When honesty and transparency are coming from a pure heart loving the Lord and obeying his will, then they are strong ingredients of humility. One who is honest of his mistakes can be regarded as humble. In 2 Samuel 12, David was rebuked for his crime of adultery and murder by Nathan the prophet. He responded in humility by not justifying himself. He repented and did not repeat this sin. Saul was different. When his disobedience was pointed out by Samuel, he justified himself by saying, “ But I did obey the LORD. I went on the mission the LORD assigned me. I completely destroyed the Amalekites and brought back Agag their king. The soldiers took sheep and cattle from the plunder, the best of what was devoted to God, in order to sacrifice them to the LORD your God at Gilgal." (1Sam 15:20,21). Though he asked for forgiveness, God saw his heart that he was not repentant. His heart became deceptively wicked. His heart did not belong to God anymore. This was illustrated by the events that followed, particularly, when he became jealous of David.

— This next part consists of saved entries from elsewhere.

(* ===== verification/DashboardSpec.v ===== *)
(** * What the dashboard page shows

    Whatever the calls of [tick] are answered, and in whatever order: the markup
    of the page depends only on how many rows there are to show, the proxied data
    stays text; a call that is answered with the statistics shows them. *)
From Stdlib Require Import QArith Qround Lqa.
From S2P Require Import Prelude Fmt Types DnsCache Stats Number Dom Dashboard.

(** ** What a place holds *)

Definition kv_nodes (pairs : list (string * js_value)) : list node :=
  flat_map (λ p, [Element "dt" [] (text_nodes (p.1 +:+ ":"));
                  Element "dd" [] (text_nodes (js_String p.2))]) pairs.

Definition cell_node (v : js_value) : node := Element "td" [] (text_nodes (js_String v)).
Definition row_node (row : list js_value) : node := Element "tr" [] (cell_node <$> row).

Definition none_node (cols : nat) : node :=
  Element "tr" [] [Element "td" [("class", "empty"); ("colspan", dec (N.of_nat cols))] [Text "none"]].

Definition row_nodes (cols : nat) (rows : list (list js_value)) : list node :=
  match rows with [] => [none_node cols] | _ => row_node <$> rows end.

(** The document is the page with this dot and these contents. *)
Definition shows (p : Page) (dot : string) (c : slot → list node) : Prop :=
  document p = layout dot c ∧ ∀ s, forallb inert (c s) = true.

(** [p'] is [p] with another document. *)
Definition same_script (p p' : Page) : Prop :=
  activeHistory p' = activeHistory p ∧ last p' = last p ∧ canvas p' = canvas p.

#[global] Instance same_script_trans : Transitive same_script.
Proof. intros p q r (? & ? & ?) (? & ? & ?). split_and!; congruence. Qed.

Lemma layout_ext dot c c' : (∀ s, c s = c' s) → layout dot c = layout dot c'.
Proof. intros H. unfold layout. by rewrite !H. Qed.

Lemma shows_ext p dot c c' : (∀ s, c s = c' s) → shows p dot c → shows p dot c'.
Proof.
  intros H [Hd Hi]. split; [by rewrite Hd; apply layout_ext|]. intros s. by rewrite <- H.
Qed.

Lemma inert_insert s kids (c : slot → list node) :
  forallb inert kids = true → (∀ s, forallb inert (c s) = true) →
  ∀ s', forallb inert (<[s := kids]> c s') = true.
Proof.
  intros Hk Hc s'. destruct (decide (s = s')) as [<-|]; [by rewrite fn_lookup_insert|].
  by rewrite fn_lookup_insert_ne.
Qed.

(** One change of a place. *)
Lemma slot_step s f p dot c :
  shows p dot c → forallb inert (f (c s)) = true →
  ∃ p', on_document (at_slot s (on_kids f)) p = (Some (), p') ∧
        shows p' dot (<[s := f (c s)]> c) ∧ same_script p p'.
Proof.
  intros [Hd Hi] Hf. eexists. unfold on_document. rewrite Hd, layout_slot by done.
  split; [done|]. split; [split; [done|by apply inert_insert]|done].
Qed.

(** Appending what [body] makes of each element, one after the other. *)
Lemma for_each_append {A} s (build : A → list node) (body : A → js unit) l p dot c :
  (∀ x, body x = on_document (at_slot s (append (build x)))) →
  (∀ x, forallb inert (build x) = true) → shows p dot c →
  ∃ p', for_each body l p = (Some (), p') ∧
        shows p' dot (<[s := c s ++ flat_map build l]> c) ∧ same_script p p'.
Proof.
  intros Hb Hbuild. revert p c. induction l as [|x l IH]; intros p c Hp.
  - exists p. split; [done|]. split; [|done].
    eapply shows_ext; [|exact Hp]. intros s'. cbn [flat_map]. rewrite app_nil_r.
    destruct (decide (s = s')) as [<-|]; [by rewrite fn_lookup_insert|by rewrite fn_lookup_insert_ne].
  - destruct (slot_step s (λ kids, kids ++ build x) p dot c Hp) as (p1 & E1 & H1 & S1).
    { rewrite forallb_app. apply andb_true_iff. split; [apply Hp|apply Hbuild]. }
    destruct (IH p1 _ H1) as (p2 & E2 & H2 & S2). exists p2. split.
    + cbn [for_each]. unfold mbind, js_bind. rewrite Hb. unfold append. by rewrite E1.
    + split; [|by trans p1]. eapply shows_ext; [|exact H2]. intros s'. cbn [flat_map].
      destruct (decide (s = s')) as [<-|].
      * by rewrite !fn_lookup_insert, <- app_assoc.
      * by rewrite !fn_lookup_insert_ne.
Qed.

Lemma inert_flat_map {A} (build : A → list node) l :
  (∀ x, forallb inert (build x) = true) → forallb inert (flat_map build l) = true.
Proof. intros H. induction l as [|x l IH]; [done|]. cbn. rewrite forallb_app, H. done. Qed.

Lemma kv_inert pair :
  forallb inert [Element "dt" [] (text_nodes (pair.1 +:+ ":"));
                 Element "dd" [] (text_nodes (js_String pair.2 : string))] = true.
Proof. simpl. by rewrite !inert_text_nodes. Qed.

Lemma row_inert row : inert (row_node row) = true.
Proof.
  unfold row_node. simpl. induction row as [|v row IH]; [done|]. simpl.
  by rewrite inert_text_nodes.
Qed.

(** [setKV] and [setRows] replace what the place holds. *)
Lemma setKV_shows s pairs p dot c :
  is_table s = false → shows p dot c →
  ∃ p', setKV (slot_id s) pairs p = (Some (), p') ∧
        shows p' dot (<[s := kv_nodes pairs]> c) ∧ same_script p p'.
Proof.
  intros Hs Hp. unfold setKV.
  destruct (slot_step s (λ _, text_nodes "") p dot c Hp eq_refl) as (p1 & E1 & H1 & S1).
  destruct (for_each_append s
    (λ pair, [Element "dt" [] (text_nodes (pair.1 +:+ ":"));
              Element "dd" [] (text_nodes (js_String pair.2 : string))])
    (λ pair, on_document (at_id (slot_id s)
       (append [set_textContent (pair.1 +:+ ":") (createElement "dt");
                set_textContent (js_String pair.2) (createElement "dd")])))
    pairs p1 dot _ ltac:(by unfold at_slot; rewrite Hs) kv_inert H1) as (p2 & E2 & H2 & S2).
  exists p2. unfold at_slot in E1. rewrite Hs in E1. unfold mbind, js_bind.
  unfold set_textContent at 1. rewrite E1. split; [exact E2|]. split; [|by trans p1].
  eapply shows_ext; [|exact H2]. intros s'. destruct (decide (s = s')) as [<-|].
  - rewrite !fn_lookup_insert. done.
  - by rewrite !fn_lookup_insert_ne.
Qed.

Lemma fold_append_kids tr l :
  fold_left (λ tr td, append [td] tr) l tr = on_kids (λ kids, kids ++ l) tr.
Proof.
  revert tr. induction l as [|td l IH]; intros tr; cbn [fold_left].
  - destruct tr; [done|]. simpl. by rewrite app_nil_r.
  - rewrite IH. destruct tr; [done|]. simpl. by rewrite <- app_assoc.
Qed.

Lemma built_row row :
  fold_left (λ tr td, append [td] tr)
    ((λ v, set_textContent (js_String v) (createElement "td")) <$> row) (createElement "tr") =
  row_node row.
Proof. by rewrite fold_append_kids. Qed.

Lemma setRows_shows s cols rows p dot c :
  is_table s = true → shows p dot c →
  ∃ p', setRows (slot_id s) cols rows p = (Some (), p') ∧
        shows p' dot (<[s := row_nodes cols rows]> c) ∧ same_script p p'.
Proof.
  intros Hs Hp. unfold setRows.
  destruct (slot_step s (λ _, text_nodes "") p dot c Hp eq_refl) as (p1 & E1 & H1 & S1).
  unfold at_slot in E1. rewrite Hs in E1. unfold mbind, js_bind.
  unfold set_textContent at 1. rewrite E1.
  assert (∀ kids p2, shows p2 dot (<[s := kids]> (<[s := text_nodes ""]> c)) →
            shows p2 dot (<[s := kids]> c)) as Hext.
  { intros kids p2. apply shows_ext. intros s'.
    destruct (decide (s = s')) as [<-|]; [by rewrite !fn_lookup_insert|by rewrite !fn_lookup_insert_ne]. }
  destruct rows as [|row rows].
  - destruct (slot_step s (λ kids, kids ++ [none_node cols]) p1 dot _ H1) as (p2 & E2 & H2 & S2).
    { by rewrite fn_lookup_insert. }
    unfold at_slot in E2. rewrite Hs in E2. exists p2. split; [exact E2|]. split; [|by trans p1].
    rewrite fn_lookup_insert in H2. by apply Hext.
  - destruct (for_each_append s (λ row, [row_node row])
      (λ row, on_document (at_id_tag (slot_id s) "tbody"
         (append [fold_left (λ tr td, append [td] tr)
            ((λ v, set_textContent (js_String v) (createElement "td")) <$> row)
            (createElement "tr")]))) (row :: rows) p1 dot (<[s := text_nodes ""]> c)) as (p2 & E2 & H2 & S2);
      [|by intros r; cbn [forallb]; rewrite row_inert|exact H1|].
    { intros r. unfold at_slot. rewrite Hs. by rewrite built_row. }
    exists p2. split; [exact E2|]. split; [|by trans p1].
    rewrite fn_lookup_insert in H2. apply Hext in H2. eapply shows_ext; [|exact H2]. intros s'.
    destruct (decide (s = s')) as [<-|]; [|by rewrite !fn_lookup_insert_ne].
    rewrite !fn_lookup_insert. cbn [row_nodes]. clear. induction (row :: rows) as [|r l IH]; [done|].
    cbn in *. by f_equal.
Qed.

Lemma set_text_shows s t p dot c :
  is_table s = false → shows p dot c →
  ∃ p', on_document (at_id (slot_id s) (set_textContent t)) p = (Some (), p') ∧
        shows p' dot (<[s := text_nodes t]> c) ∧ same_script p p'.
Proof.
  intros Hs Hp. destruct (slot_step s (λ _, text_nodes t) p dot c Hp) as (p' & E & H).
  { apply inert_text_nodes. }
  exists p'. unfold at_slot in E. rewrite Hs in E. by split.
Qed.

Lemma js_bind_ok {A B} (m : js A) (k : A → js B) p a p' :
  m p = (Some a, p') → (m ≫= k) p = k a p'.
Proof. unfold mbind, js_bind. by intros ->. Qed.

(** ** A call of [tick] *)

(** The places that hold a line of text. *)
Definition is_text (s : slot) : bool :=
  match s with Meta | SparkMin | SparkMax => true | _ => false end.

Section tick.
Context `{!Browser}.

When honesty and transparency are coming from a selfish motivation and fear, it is pride. And it could be tragic. In 1 Samuel 22:9, Doeg the Edomite honestly told Saul that he saw David come to Ahimelech the priest at Nob. His honesty is not humility. It is wicked-- a wicked tool to promote his self interest that satisfied the bitterness of Saul with David. It also became a subtle weapon of Satan to destroy the priest and his home town. We can conclude then that Doeg’s honesty was inspired by darkness. To understand why Doeg was wickedly honest, let us perceive his background.

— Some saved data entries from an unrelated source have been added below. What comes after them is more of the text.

(* ===== verification/Oblivious.v ===== *)
(** * Sessions do not depend on the statistics

    Every connection counts into the statistics that all of them share, while
    the others do the same.  Here: none of them ever reads back what is there.
    What a client, its destination and the cache experience of a session is the
    same, byte by byte and instant by instant, whatever the shared counters, the
    registry and the rows of the others hold.  With [Trace.v], which says what a
    session does to them, this is why sessions can be studied one at a time. *)
From S2P Require Import Prelude Fmt Types DnsCache Stats Stream Relay Connect Client.
From S2P Require Import Handshake Resolve Udp Session.

(** The world without the statistics, the counters and the registration. *)
Definition canon (w : World) : World :=
  set_w_stats (Stats_new 0 0) (set_w_heap heap_empty
    (set_client (set_guard None None (client w)) w)).

Lemma canon_idem w : canon (canon w) = canon w.
Proof. done. Qed.

(** [m] comes to the same end in a world without statistics. *)
Definition oblivious {E A} (m : M E A) : Prop :=
  ∀ dl w, (m dl (canon w)).1 = (m dl w).1 ∧ canon (m dl (canon w)).2 = canon (m dl w).2.

(** Then it does so in any two worlds that differ in nothing else. *)
Lemma oblivious_agree {E A} (m : M E A) dl w1 w2 :
  oblivious m → canon w1 = canon w2 →
  (m dl w1).1 = (m dl w2).1 ∧ canon (m dl w1).2 = canon (m dl w2).2.
Proof.
  intros Hm Hw. destruct (Hm dl w1) as [<- <-], (Hm dl w2) as [<- <-]. by rewrite Hw.
Qed.

(** ** The rules *)

Section rules.
Context {E : Type}.

Lemma oblivious_ret {A} (a : A) : oblivious (mret a : M E A).
Proof. by intros dl w. Qed.

Lemma oblivious_throw {A} (e : E) : oblivious (throw e : M E A).
Proof. by intros dl w. Qed.

Lemma oblivious_from_result {A} (r : result E A) : oblivious (from_result r).
Proof. intros dl w. by destruct r. Qed.

Lemma oblivious_bind {A B} (m : M E A) (f : A → M E B) :
  oblivious m → (∀ a, oblivious (f a)) → oblivious (m ≫= f).
Proof.
  intros Hm Hf dl w. rewrite !bind_run. destruct (Hm dl w) as [Ho Hw].
  destruct (m dl (canon w)) as [o1 w1], (m dl w) as [o2 w2]. cbn [fst snd] in *. subst o1.
  destruct o2; try done. by apply oblivious_agree.
Qed.

(** [get]: what follows may look at everything but the statistics. *)
Lemma oblivious_get {A} (f : World → M E A) :
  (∀ w, f (canon w) = f w) → (∀ w, oblivious (f w)) → oblivious (w ← get; f w).
Proof. intros Hc Hf dl w. rewrite !bind_run. cbn [get]. rewrite Hc. apply Hf. Qed.

Lemma oblivious_modify f :
  (∀ w, canon (f (canon w)) = canon (f w)) → oblivious (modify f : M E unit).
Proof. intros Hf dl w. split; [done|apply Hf]. Qed.

Lemma oblivious_note f : oblivious (note f : M E unit).
Proof. intros dl w. unfold note, modify. split; [done|]. simpl. by destruct (has_stats (client w)). Qed.

Lemma oblivious_map_err {F A} (g : E → F) (m : M E A) : oblivious m → oblivious (m_map_err g m).
Proof.
  intros Hm dl w. unfold m_map_err. destruct (Hm dl w) as [Ho Hw].
  destruct (m dl (canon w)) as [o1 w1], (m dl w) as [o2 w2]. cbn [fst snd] in *. subst o1.
  by destruct o2.
Qed.

Lemma oblivious_try {F A} (m : M E A) : oblivious m → oblivious (m_try m : M F _).
Proof.
  intros Hm dl w. unfold m_try. destruct (Hm dl w) as [Ho Hw].
  destruct (m dl (canon w)) as [o1 w1], (m dl w) as [o2 w2]. cbn [fst snd] in *. subst o1.
  by destruct o2.
Qed.

Lemma oblivious_timeout {F A} d (m : M E A) : oblivious m → oblivious (with_timeout d m : M F _).
Proof.
  intros Hm dl w. unfold with_timeout. change (clock (canon w)) with (clock w).
  match goal with |- context [m ?dl' (canon w)] => destruct (Hm dl' w) as [Ho Hw];
    destruct (m dl' (canon w)) as [o1 w1], (m dl' w) as [o2 w2] end.
  cbn [fst snd] in *. subst o1. destruct o2, dl; try done. by destruct (_ <? _)%N.
Qed.

Lemma oblivious_await_answer {A} (a : option (N * A)) : oblivious (await_answer a : M E A).
Proof.
  intros dl w. unfold await_answer. change (clock (canon w)) with (clock w).
  destruct a as [[d a]|]; [|done]. by destruct (deadline_ok _ _).
Qed.

Lemma oblivious_await_until {A} (a : option (N * A)) : oblivious (await_until a : M E A).
Proof.
  intros dl w. unfold await_until. change (clock (canon w)) with (clock w).
  destruct a as [[d a]|]; [|done]. by destruct (deadline_ok _ _).
Qed.
End rules.

Lemma oblivious_read n : oblivious (stream_read_exact n).
Proof.
  intros dl w. unfold stream_read_exact.
  change (stream (client (canon w))) with (stream (client w)). change (clock (canon w)) with (clock w).
  by destruct (read_exact dl n (clock w) (stream (client w))) as [[o t] s].
Qed.

Lemma oblivious_write data : oblivious (stream_write_all data).
Proof.
  intros dl w. unfold stream_write_all.
  change (stream (client (canon w))) with (stream (client w)). change (clock (canon w)) with (clock w).
  by destruct (write_all dl data (clock w) (stream (client w))) as [[o t] s].
Qed.

Lemma oblivious_shutdown : oblivious stream_shutdown.
Proof.
  intros dl w. unfold stream_shutdown. change (stream (client (canon w))) with (stream (client w)).
  destruct (shutdown (stream (client w))) as [[]]; done.
Qed.

#[export] Hint Resolve oblivious_ret oblivious_throw oblivious_from_result oblivious_note
  oblivious_map_err oblivious_try oblivious_timeout oblivious_await_answer oblivious_await_until
  oblivious_read oblivious_write oblivious_shutdown : handlers.

(** Goes through a handler call by call. *)
Ltac unseen :=
  repeat match goal with
  | |- oblivious (get ≫= _) => apply oblivious_get; [reflexivity|intros ?]
  | |- oblivious (_ ≫= _) => apply oblivious_bind; [|intros ?]
  | |- oblivious (modify _) => apply oblivious_modify; intros ?; reflexivity
  | |- oblivious (question _) => unfold question
  | |- oblivious (SocksReply_send _) => unfold SocksReply_send
  | |- oblivious (m_map_err _ _) => apply oblivious_map_err
  | |- oblivious (m_try _) => apply oblivious_try
  | |- oblivious (with_timeout _ _) => apply oblivious_timeout
  | |- oblivious (if ?b then _ else _) => destruct b
  | |- oblivious (match ?x with _ => _ end) => destruct x
  | |- _ => solve [auto with handlers]
  end.

(** ** The handlers *)

Section handlers.
Context `{!Net, !ArrivalOrder, !HashOrder}.

Lemma avalible_loop_oblivious configured n methods : oblivious (avalible_loop configured n methods).
Proof. revert methods. induction n as [|n IH]; intros methods; simpl; unseen; auto. Qed.
Hint Resolve avalible_loop_oblivious : handlers.

Lemma from_stream_oblivious : oblivious SOCKSReq_from_stream.
Proof. unfold SOCKSReq_from_stream, read_addr. unseen. Qed.
Hint Resolve from_stream_oblivious : handlers.

Lemma negotiate_oblivious : oblivious negotiate.
Proof. unfold negotiate, auth, get_avalible_methods, auth_with, deny, read_userpass. unseen. Qed.

Lemma cache_get_oblivious {E} name : oblivious (cache_get name : M E _).
Proof.
  intros dl w. unfold cache_get. change (w_cache (canon w)) with (w_cache w).
  change (clock (canon w)) with (clock w). destruct (w_cache w) as [c|]; [|done].
  by destruct (DnsCache_get c name (clock w)).
Qed.

Lemma cache_insert_oblivious {E} name addrs : oblivious (cache_insert name addrs : M E _).
Proof.
  intros dl w. unfold cache_insert. change (w_cache (canon w)) with (w_cache w).
  change (clock (canon w)) with (clock w). destruct (w_cache w) as [c|]; [|done].
  by destruct (DnsCache_insert c name addrs (clock w)).
Qed.
Hint Resolve negotiate_oblivious cache_get_oblivious cache_insert_oblivious : handlers.

Lemma addr_to_socket_oblivious ty addr port : oblivious (addr_to_socket ty addr port).
Proof. unfold addr_to_socket. unseen. Qed.
Hint Resolve addr_to_socket_oblivious : handlers.

Lemma udp_step_oblivious expected ev c : oblivious (udp_step expected ev c).
Proof.
  assert (∀ data, oblivious (udp_forward data)) as Hf by (intros data; unfold udp_forward, send_to; unseen).
  unfold udp_step, send_to. destruct ev as [|r]; [|unseen].
  intros dl w. change (clock (canon w)) with (clock w).
  change (stream (client (canon w))) with (stream (client w)).
  by destruct (read_some 1 (clock w) (stream (client w))) as [[]| |].
Qed.
Hint Resolve udp_step_oblivious : handlers.

Lemma udp_loop_oblivious expected evs c : oblivious (udp_loop expected evs c).
Proof. revert c. induction evs as [|ev evs IH]; intros c; simpl; [by intros dl w|unseen; auto]. Qed.
Hint Resolve udp_loop_oblivious : handlers.

(** The relay writes its counters and does not read them. *)
Definition uncounted (st : relay_state) : relay_state :=
  {| r_a := r_a st; r_b := r_b st; a_open := a_open st; b_open := b_open st;
     progress_up := progress_up st; progress_down := progress_down st; r_cells := heap_empty;
     r_now := r_now st |}.

Definition uncounted_result (r : relay_result) : relay_result :=
  match r with
  | Running st => Running (uncounted st)
  | Finished st => Finished (uncounted st)
  | Failed e st => Failed e (uncounted st)
  | Stuck st => Stuck (uncounted st)
  end.

Lemma publish_opt_uncounted stats counters st :
  uncounted (publish_opt stats counters st) = uncounted st.
Proof. by destruct counters, stats. Qed.

Lemma relay_step_uncounted stats counters ev st :
  uncounted_result (relay_step stats counters ev st) =
  uncounted_result (relay_step stats None ev (uncounted st)).
Proof.
  destruct ev as [k|k|]; simpl.
  - destruct (a_open st); [|done]. by destruct (pump k (r_now st) (r_a st) (r_b st)).
  - destruct (b_open st); [|done]. by destruct (pump k (r_now st) (r_b st) (r_a st)).
  - by rewrite publish_opt_uncounted.
Qed.

Lemma relay_loop_uncounted stats c c' evs st st' :
  uncounted st = uncounted st' →
  uncounted_result (relay_loop stats c evs st) = uncounted_result (relay_loop stats c' evs st').
Proof.
  revert st st'. induction evs as [|ev evs IH]; intros st st' Heq; cbn [relay_loop];
    (assert (a_open st || b_open st = a_open st' || b_open st') as ->
       by exact (f_equal (λ s, a_open s || b_open s) Heq));
    destruct (a_open st' || b_open st');
    try (simpl; rewrite !publish_opt_uncounted; by rewrite Heq); [simpl; by rewrite Heq|].
  pose proof (relay_step_uncounted stats c ev st) as Hs.
  rewrite Heq, <- (relay_step_uncounted stats c' ev st') in Hs.
  destruct (relay_step stats c ev st), (relay_step stats c' ev st');
    simpl in Hs; try discriminate; try exact Hs.
  apply IH. congruence.
Qed.

Lemma relay_to_oblivious remote : oblivious (relay_to remote).
Proof.
  intros dl w. unfold relay_to.
  change (has_stats (client (canon w))) with (has_stats (client w)).
  change (relay_counters (client (canon w))) with (@None (loc * loc)).
  change (stream (client (canon w))) with (stream (client w)). change (clock (canon w)) with (clock w).
  set (stats := has_stats (client w)). unfold copy_bidirectional_counted.
  pose proof (relay_loop_uncounted stats None (relay_counters (client w)) (remote_schedule remote)
    (relay_start (stream (client w)) (remote_stream remote) (w_heap (canon w)) (clock w))
    (relay_start (stream (client w)) (remote_stream remote) (w_heap w) (clock w)) eq_refl) as Hr.
  assert (∀ st st' w0 w0', uncounted st = uncounted st' → canon w0 = canon w0' →
    canon (set_remote (Some (r_b st)) (set_clock (r_now st) (set_w_heap (r_cells st)
      (set_client (set_stream (r_a st) (client w0)) w0)))) =
    canon (set_remote (Some (r_b st')) (set_clock (r_now st') (set_w_heap (r_cells st')
      (set_client (set_stream (r_a st') (client w0')) w0'))))) as Hset.
  { intros st st' w0 w0' [= -> -> _ _ _ _ ->] Hw.
    exact (f_equal (λ w, set_remote (Some (r_b st')) (set_clock (r_now st')
      (set_client (set_stream (r_a st') (client w)) w))) Hw). }
  destruct (relay_loop stats None _ _) as [st|st|e st|st], (relay_loop stats (relay_counters _) _ _)
    as [st'|st'|e' st'|st']; simpl in Hr; try discriminate; cbn [relay_final].
  - split; [done|]. apply Hset; [congruence|done].
  - assert (uncounted st = uncounted st') as Heq by congruence.
    assert (progress_up st = progress_up st' ∧ progress_down st = progress_down st') as [-> ->]
      by (by injection Heq).
    apply oblivious_agree; [unseen|]. by apply Hset.
  - assert (e = e' ∧ uncounted st = uncounted st') as [-> Heq] by (split; congruence).
    case_bool_decide; (split; [done|by apply Hset]).
  - split; [done|]. apply Hset; [congruence|done].
Qed.
Hint Resolve relay_to_oblivious : handlers.

Lemma handle_request_oblivious req : oblivious (handle_request req).
Proof.
  intros dl w. unfold handle_request.
  match goal with |- context [get ≫= λ w, note (_ (client_id (client w)) _);; ?k] => 
     set (rest := k) end.
  assert (oblivious rest) as Hrest.
  { unfold rest, handle_bind, connect_target, handle_udp_associate. unseen. }
  set (noted := λ w0 : World, if has_stats (client w0)
    then set_w_stats (note_request (client_id (client w0)) (Wire.req_command req) (w_stats w0)) w0
    else w0).
  apply (oblivious_agree rest dl (noted (canon w)) (noted w) Hrest).
  unfold noted. change (has_stats (client (canon w))) with (has_stats (client w)).
  by destruct (has_stats (client w)).
Qed.
Hint Resolve handle_request_oblivious : handlers.

Lemma init_oblivious : oblivious init.
Proof. unfold init, bounded. unseen. Qed.

Lemma report_failure_oblivious e : oblivious (report_failure e).
Proof. unfold report_failure. unseen. Qed.

Lemma start_client_canon addr w : canon (start_client addr w).2 = canon w.
Proof. done. Qed.

Lemma run_client_agree addr w1 w2 :
  canon w1 = canon w2 →
  (run_client addr w1).1 = (run_client addr w2).1 ∧
  canon (run_client addr w1).2 = canon (run_client addr w2).2.
Proof.
  intros Hw. unfold run_client.
  pose proof (start_client_canon addr w1) as Hc1. pose proof (start_client_canon addr w2) as Hc2.
  destruct (start_client addr w1) as [g1 w1'], (start_client addr w2) as [g2 w2'].
  assert (canon w1' = canon w2') as Hw' by (simpl in Hc1, Hc2; by rewrite Hc1, Hc2).
  destruct (oblivious_agree init None w1' w2' init_oblivious Hw') as [Ho Hi].
  destruct (init None w1') as [o1 v1], (init None w2') as [o2 v2]. cbn [fst snd] in *. subst o2.
  destruct o1 as [a|e| | |]; try done.
  destruct (oblivious_agree (report_failure e) None v1 v2 (report_failure_oblivious e) Hi) as [Ho Hr].
  destruct (report_failure e None v1) as [o1 u1], (report_failure e None v2) as [o2 u2].
  cbn [fst snd] in *. subst o2. destruct o1; (split; [done|exact Hr]).
Qed.
End handlers.

(** What there is to see of a session from outside the statistics: how it ends
    and when, both streams, the datagrams and the cache. *)
Definition experience (r : outcome MerinoError unit * World) :
    outcome MerinoError unit * N * Stream * option Stream * list (SocketAddr * list u8) * option DnsCache :=
  (r.1, clock r.2, stream (client r.2), w_remote r.2, w_datagrams r.2, w_cache r.2).

Section sessions.
Context `{!Net, !ArrivalOrder, !HashOrder}.

(** C16: the statistics are write-only for a session.  Put any other statistics
    and byte counters in place of those a session starts with - other totals,
    other connections, other rows - and it ends the same way at the same
    instant, with the same bytes read and written on every side, the same
    datagrams and the same cache: what a client experiences does not depend on
    what is counted of the others. *)
Theorem run_client_oblivious addr w s h :
  experience (run_client addr (set_w_stats s (set_w_heap h w))) = experience (run_client addr w).
Proof.
  destruct (run_client_agree addr (set_w_stats s (set_w_heap h w)) w eq_refl) as [Ho Hw].
  unfold experience. rewrite Ho. f_equal; [f_equal; [f_equal; [f_equal; [f_equal|]|]|]|].
  - exact (f_equal clock Hw).
  - exact (f_equal (λ w, stream (client w)) Hw).
  - exact (f_equal w_remote Hw).
  - exact (f_equal w_datagrams Hw).
  - exact (f_equal w_cache Hw).
Qed.
End sessions.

Doeg, the edomite servant tending sheep in the King’s court perhaps was hurting from a low self worth and was aiming for a possible promotion. At a time when Saul was looking for a information on David’s whereabouts and no one was giving what Saul needed, he saw this as an opportunity to prove his worth as an an asset to Saul. He quickly grabbed it and gave information that brought tragedy to the town of the priests. It is possible that he had resented or simply despised the priest. The guards respected the priests as anointed men of God but Doeg did not regard them as such. He was at the temple when David came to Ahimelech. What was he doing there? He was detained. As an Edomite, he is not allowed to worship at the temple. When the officials and guards refused to kill the priest, Doeg contributed to Israel’s history by serving as the gruesome executioner of priests in Old testament times. He turned and struck down Ahimelech and his family then slaughtered men, women, children, infants, cattle, donkeys and sheep at Nob (1 Sam.22:18,19).

Honesty is humility when it exposes self to repentance and restoration. It is also humility to expose others to correction and restoration when it is done out of a godly love. Nathan’s prophetic rebuke to David was a delicate matter---a high risk situation. But Nathan had to do it in obedience to God. If David will not repent, this could cost him his life. David could kill him to conceal his crime of adultery and murder punishable by stoning to death. It is humility to correct one who has the human authority to command death or life upon you.

Transparency is humility when it does not hide motives and actions that are beneficial to others. But any information that is supposed to be handled confidentially must not fall under transparency. Disclosing information that is harmful or intended to harm or destroy is evil.

On the other hand, withholding information from a person who has the solution to problems or trouble is also evil. Many Christians are caught in this unwise covenant of keeping secrets. They keep secrets that are sometimes significant to the healing of relationships or are vital to solutions of problems. Because of an oath made to somebody, they are not free to disclose to anyone, including their authorities, spiritual leaders, counselors and parents. This is wrong. There should be no secrets hidden from our authorities: parents, counselors, leaders, and pastors.

Personal matters that benefit others can be shared through transparency. Personal matters that are oppressive and destructive must be kept from public knowledge.

The plumb line of what is evil or good is Jesus. He is the standard of measure and the basis of what is right or wrong. His attitude, character and his ways are our basis of honesty and transparency. His relationship with his Father in heaven and father on earth, his mother, brothers and sisters, disciples, followers and accusers, enemies, and those who came to him and those he met, talked with or had to face along his path in saving the world is humility. His talking, silence and behavior are perfect. He came to show us humility.